Dataset extract Start Marker
(** ** The catalogue of model providers *)

Inductive AuthKind :=
| AuthApiKey (key_setting env_hint : string)
| AuthOAuthSession
| AuthLocalUrl (url_setting default_url : string).

Record ProviderSpec := mkProvider {
  ps_id : string; ps_name : string; ps_default_model : string; ps_auth : AuthKind }.

Definition PROVIDERS : list ProviderSpec :=
  [mkProvider "anthropic" "Anthropic" "claude-sonnet-4-6"
     (AuthApiKey "llm.anthropic_key" "ANTHROPIC_API_KEY");
   mkProvider "openai" "OpenAI" "gpt-4o" (AuthApiKey "llm.openai_key" "OPENAI_API_KEY");
   mkProvider "chatgpt" "ChatGPT (OAuth)" "" AuthOAuthSession;
   mkProvider "local" "Local / Ollama" "llama3.2"
     (AuthLocalUrl "llm.ollama_url" "http://localhost:11434")].

Definition active_id (raw : string) : string :=
  let p := to_ascii_lowercase raw in
  if string_eqb p "openai" then "openai"
  else if string_eqb p "chatgpt" then "chatgpt"
  else if string_eqb p "local" || string_eqb p "ollama" then "local"
  else "anthropic".

Section Providers.
Context `{JsonText}.

Definition is_configured (spec : ProviderSpec) (rows : list SettingRow) : option bool :=
  match ps_auth spec with
  | AuthApiKey key _ => Some (bool_decide (is_Some (setting_row rows key)))
  | AuthLocalUrl _ _ => Some true
  | AuthOAuthSession => None
  end.

(** What the configuration panel of a provider starts from. *)
Definition seed_model (spec : ProviderSpec) (active : string) (rows : list SettingRow) : string :=
  if string_eqb active (ps_id spec) then
    let m := row_value rows "llm.default_model.chat" in
    if string_eqb m "" then ps_default_model spec else m
  else ps_default_model spec.

Definition seed_url (spec : ProviderSpec) (rows : list SettingRow) : string :=
  match ps_auth spec with
  | AuthLocalUrl url dflt => let u := row_value rows url in if string_eqb u "" then dflt else u
  | _ => ""
  end.
End Providers.

Definition filled (s : string) : bool := negb (string_eqb (trim s) "").

(** The writes before the activation. *)
Definition provider_writes (spec : ProviderSpec) (api_key model base_url : string) : list write :=
  match ps_auth spec with
  | AuthApiKey key _ => if filled api_key then [(key, JString api_key, true)] else []
  | AuthLocalUrl url _ => if filled base_url then [(url, JString base_url, false)] else []
  | AuthOAuthSession => []
  end ++
  match ps_auth spec with
  | AuthOAuthSession => []
  | _ => if filled model then [("llm.default_model.chat", JString model, false)] else []
  end.

(** The chips of the permit list. *)
Definition model_chips (csv : string) : list string :=
  List.filter (λ s, negb (string_eqb s "")) (map trim (split ","%char csv)).

(** ** Channel cards *)

Definition text_writes (l : list (string * string)) : list write :=
  map (λ '(k, v), (k, JString v, false)) (List.filter (λ kv, filled kv.2) l).

Definition telegram_writes (mode token_cred secret_cred : string) : list write :=
  text_writes [("channels.telegram.mode", mode); ("channels.telegram.bot_token_cred", token_cred);
               ("channels.telegram.webhook_secret_cred", secret_cred)].

Definition matrix_writes (homeserver token_cred : string) : list write :=
  text_writes [("channels.matrix.homeserver", homeserver);
               ("channels.matrix.access_token_cred", token_cred)].

(** The memory catalogue's panel. *)
Definition dmem_writes (url bearer_cred : string) : list write :=
  text_writes [("memory.provider", "dmem"); ("memory.dmem.url", url);
               ("memory.dmem.bearer_cred", bearer_cred)].

Definition memory_focus (stored : string) : string :=
  if string_eqb stored "dmem" then "dmem" else if string_eqb stored "none" then "none" else "dmem".

Inductive badge := Disabled | Enabled | EnabledMissing.

Section Cards.
Context `{JsonText}.

Definition card_badge (enabled ready : bool) : badge :=
  if negb enabled then Disabled else if ready then Enabled else EnabledMissing.

Definition telegram_badge (rows : list SettingRow) : badge :=
  card_badge (row_bool rows "channels.telegram.enabled")
    (negb (string_eqb (channel_value rows "channels.telegram.bot_token_cred") "")).

Definition matrix_badge (rows : list SettingRow) : badge :=
  card_badge (row_bool rows "channels.matrix.enabled")
    (negb (string_eqb (channel_value rows "channels.matrix.homeserver") "") &&
     negb (string_eqb (channel_value rows "channels.matrix.access_token_cred") "")).
End Cards.

(** ** Saving *)

Section Saving.
Context `{SemVer} {I V D M : Type} `{VaultAdmin V} `{PgMessages} `{Jwt} `{Bcrypt} `{JsonText}.
Abbreviation bw := (@bworld _ I V D).
Abbreviation appw := (app bw M).
Abbreviation aio := (io appw string).
Context (env : string → option string) (st : AppState (D := D)) (req : request).

Definition put_setting (x : write) : aio unit := set_setting env st req x.1.1 x.1.2 x.2.

(** The forms go on after an error and report the last one. *)
Fixpoint write_all (l : list write) (n : nat) (err : option string) : aio (nat * option string) :=
  match l with
  | [] => mret (n, err)
  | x :: l =>
      attempt (put_setting x) ≫= λ r,
      match r with
      | Ok _ => write_all l (S n) err
      | Err e => write_all l n (Some e)
      end
  end.

(** The check mark. *)
Definition check_mark : string := utf8 [226; 156; 147]%N.

Definition form_message (r : nat * option string) : string :=
  match r.2 with
  | Some e => "error: " +:+ e
  | None => "saved " +:+ show_Z (Z.of_nat r.1) +:+ " setting(s) " +:+ check_mark
  end.

(** [FormTab]'s Save. *)
Definition form_save (fields : list Field) (values : string → string) : aio (nat * option string) :=
  write_all (form_items fields values) 0 None.

(** The other pages stop at the first error. *)
Fixpoint write_until (l : list write) : aio unit :=
  match l with
  | [] => mret tt
  | x :: l => put_setting x ≫= λ _, write_until l
  end.

Inductive provider_outcome :=
| NowActive (name : string)
| NotSwitched (e : string)
| ActivationFailed (e : string).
Dataset extract End Marker
Look through the records and copy every line that has the word "channels".

  text_writes [("channels.telegram.mode", mode); ("channels.telegram.bot_token_cred", token_cred);
               ("channels.telegram.webhook_secret_cred", secret_cred)].
  text_writes [("channels.matrix.homeserver", homeserver);
               ("channels.matrix.access_token_cred", token_cred)].
  card_badge (row_bool rows "channels.telegram.enabled")
    (negb (string_eqb (channel_value rows "channels.telegram.bot_token_cred") "")).
  card_badge (row_bool rows "channels.matrix.enabled")
    (negb (string_eqb (channel_value rows "channels.matrix.homeserver") "") &&
     negb (string_eqb (channel_value rows "channels.matrix.access_token_cred") "")).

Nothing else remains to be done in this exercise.